The object of this Essay is to assert one very simple principle, as entitled to govern absolutely the dealings of society with the individual in the way of compulsion and control, whether the means used be physical force in the form of legal penalties, or the moral coercion of public opinion. That principle is, that the sole end for which mankind are warranted, individually or collectively in interfering with the liberty of action of any of their number, is self-protection. That the only purpose for which power can be rightfully exercised over any member of a civilized community, against his will, is to prevent harm to others.

Note that the harm principle applies to 'compulsion and control' generally; Mill does not restrict it to government action. It would include acts like voluntary public shaming and shunning. In modern Western societies there are currently no major political groups that accept this principle. Conservatives have historically either not accepted it or only accepted it with major qualifications. It is inconsistent with typical Socialist or Green-style progressivist politics. Liberals do not generally seem to accept it. Even Libertarians, who do affirm a harm principle, only do so for government. It is really remarkable, actually, that Mill's harm principle keeps popping up in more abstract discussions of politics and in political philosophy given that everybody these days seems to think it obviously wrong.

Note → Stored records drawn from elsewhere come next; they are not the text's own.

(* ===== verification/Tokens.v ===== *)
(** Tokens: core/handshake/token_generator.go and token_protector.go, the address
    validation tokens of a server, with the part of encoding/asn1 and net they use,
    and the acceptance of tokens by server.go. *)

From S2P Require Import Prelude Utils Protocol.

(** * Addresses *)

(** Go strings are the bytes they hold. *)
Definition codes (s : string) : list Z := (λ c, Z.of_N (Ascii.N_of_ascii c)) <$> String.list_ascii_of_string s.
Inductive net_Addr := UDPAddr (ip : list Z) (port : Z) | OtherAddr (str : list Z).
#[export] Instance net_Addr_eq_dec : EqDecision net_Addr.
Proof. solve_decision. Defined.

(** [net.IP.String] *)
Definition hex_digit (d : Z) : Z := if d <? 10 then 48 + d else 87 + d.
Fixpoint decimal (fuel : nat) (n : Z) : list Z :=
  match fuel with O => [] | S fuel => if n <? 10 then [48 + n] else decimal fuel (n / 10) ++ [48 + n mod 10] end.
(** A 16 bit field, without leading zeros. *)
Fixpoint hex_field (fuel : nat) (n : Z) : list Z :=
  match fuel with O => [] | S fuel => if n <? 16 then [hex_digit n] else hex_field fuel (n / 16) ++ [hex_digit (n mod 16)] end.
Definition To4 (ip : list Z) : option (list Z) :=
  if len ip =? 4 then Some ip
  else if (len ip =? 16) && bool_decide (take 12 ip = replicate 10 0 ++ [255; 255]) then Some (drop 12 ip)
  else None.
Fixpoint dotted (ip : list Z) : list Z :=
  match ip with [] => [] | [b] => decimal 3 b | b :: ip => decimal 3 b ++ [46] ++ dotted ip end.
Fixpoint fields (ip : list Z) : list Z :=
  match ip with a :: b :: ip => (a * 256 + b) :: fields ip | _ => [] end.
(** The number of zeros in front. *)
Fixpoint zeros (l : list Z) : Z := match l with 0 :: l => 1 + zeros l | _ => 0 end.
(** The first longest run of zero fields, as the fields it starts and ends at. *)
Fixpoint longest_run (fuel : nat) (l : list Z) (i e0 e1 : Z) : Z * Z :=
  match fuel, l with
  | O, _ | _, [] => (e0, e1)
  | S fuel, _ :: l' =>
      let n := zeros l in
      if (0 <? n) && (e1 - e0 <? n) then longest_run fuel (drop (Z.to_nat (n + 1)) l) (i + n + 1) i (i + n)
      else longest_run fuel l' (i + 1) e0 e1
  end.
Fixpoint print_fields (fuel : nat) (l : list Z) (i e0 e1 : Z) : list Z :=
  match fuel, l with
  | O, _ | _, [] => []
  | S fuel, f :: l' =>
      if i =? e0 then
        match drop (Z.to_nat (e1 - e0)) l with
        | [] => [58; 58]
        | f :: l' => [58; 58] ++ hex_field 4 f ++ print_fields fuel l' (e1 + 1) e0 e1
        end
      else (if 0 <? i then [58] else []) ++ hex_field 4 f ++ print_fields fuel l' (i + 1) e0 e1
  end.
Definition IP_String (ip : list Z) : list Z :=
  if len ip =? 0 then codes "<nil>" else
  match To4 ip with
  | Some p4 => dotted p4
  | None =>
      if negb (len ip =? 16) then 63 :: concat ((λ b, [hex_digit (b / 16); hex_digit (b mod 16)]) <$> ip)
      else
        let l := fields ip in
        let '(e0, e1) := longest_run 9 l 0 (-1) (-1) in
        let '(e0, e1) := if e1 - e0 <=? 1 then (-1, -1) else (e0, e1) in
        print_fields 9 l 0 e0 e1
  end.
Example ip4 : IP_String [127; 0; 0; 1] = codes "127.0.0.1".
Proof. reflexivity. Qed.
Example ip6 : IP_String [0x20; 1; 0xd; 0xb8; 0; 0; 0; 0; 0; 0; 0; 0; 0; 0; 0; 1] = codes "2001:db8::1".
Proof. reflexivity. Qed.
Example ip6_mapped : IP_String ([0; 0; 0; 0; 0; 0; 0; 0; 0; 0; 255; 255; 192; 168; 1; 20]) = codes "192.168.1.20".
Proof. reflexivity. Qed.
Example ip6_zero : IP_String (replicate 16 0) = codes "::".
Proof. reflexivity. Qed.
Example ip6_one_field : IP_String [0xfe; 0x80; 0; 0; 0; 1; 0; 2; 0; 3; 0; 4; 0; 5; 0; 6] = codes "fe80:0:1:2:3:4:5:6".
Proof. reflexivity. Qed.

(** * encoding/asn1 *)

(** The encoding of a [token]: a SEQUENCE of a BOOLEAN, an OCTET STRING, an INTEGER
    and an OCTET STRING. *)
Record token := mkASN { asn_IsRetryToken : bool; asn_RemoteAddr : list Z; asn_Timestamp : Z; asn_OriginalDestConnectionID : list Z }.
Fixpoint be_bytes (k : nat) (n : Z) : list Z := match k with O => [] | S k => u8 (Z.shiftr n (8 * Z.of_nat k)) :: be_bytes k n end.
Fixpoint lengthLength (fuel : nat) (n : Z) : nat := match fuel with O => 1 | S fuel => if 255 <? n then S (lengthLength fuel (Z.shiftr n 8)) else 1 end.
Definition der_length (n : Z) : list Z :=
  if 128 <=? n then Z.lor 0x80 (Z.of_nat (lengthLength 8 n)) :: be_bytes (lengthLength 8 n) n else [n].
Definition der (tag : Z) (l : list Z) : list Z := tag :: der_length (len l) ++ l.
Fixpoint int_over (fuel : nat) (i : Z) : nat := match fuel with O => 0 | S fuel => if 127 <? i then S (int_over fuel (Z.shiftr i 8)) else 0 end.
Fixpoint int_under (fuel : nat) (i : Z) : nat := match fuel with O => 0 | S fuel => if i <? -128 then S (int_under fuel (Z.shiftr i 8)) else 0 end.
Definition int64Length (i : Z) : nat := 1 + int_over 8 i + int_under 8 i.
Definition asn1_Marshal (t : token) : list Z :=
  der 0x30 (der 0x01 [if asn_IsRetryToken t then 0xff else 0] ++ der 0x04 (asn_RemoteAddr t)
            ++ der 0x02 (be_bytes (int64Length (asn_Timestamp t)) (asn_Timestamp t)) ++ der 0x04 (asn_OriginalDestConnectionID t)).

I was put in mind of this by this recent xkcd comic:



This is one possible account of the right to free speech (one historically associated with libertarians in particular); it would not be a Millian or classical liberal account. This is somewhat interesting because there's an argument to be made that historically the right to free speech was often understood in broadly Millian terms: the arguments that guided how one understood the right to free speech in the government case were in reality more general principles about freedom of speech that did not exclude 'moral coercion' like bans, and so forth. What's more, it's not difficult to find people still understanding the right to free speech in this way, even if they are not consistent: the political self-expression movement, for instance, tends not to make sharp distinctions between what the government is doing and what society as a whole is doing to interfere with political self-expression, and it's not difficult in the United States to find people who will claim that such coercive measures are contrary at least to the spirit and principle of the First Amendment even if not strictly contrary to the letter of that law. One way one could interpret this is as the fading residue and remnant of the earlier understanding. If this is in fact the case, it would be interesting to look at the history of the collapse of the Millian approach to free speech and what factors were involved.

Of course, as I noted in the previous post, Mill's liberalism was itself an innovation, so perhaps we're really getting the dominance of an idea that was always there, and that it's really more a story of this idea slowly pushing classical liberalism even out of the honorary position of receiving lip service that it had through the influence of Mill. Any number of other things could be going on, too, of course.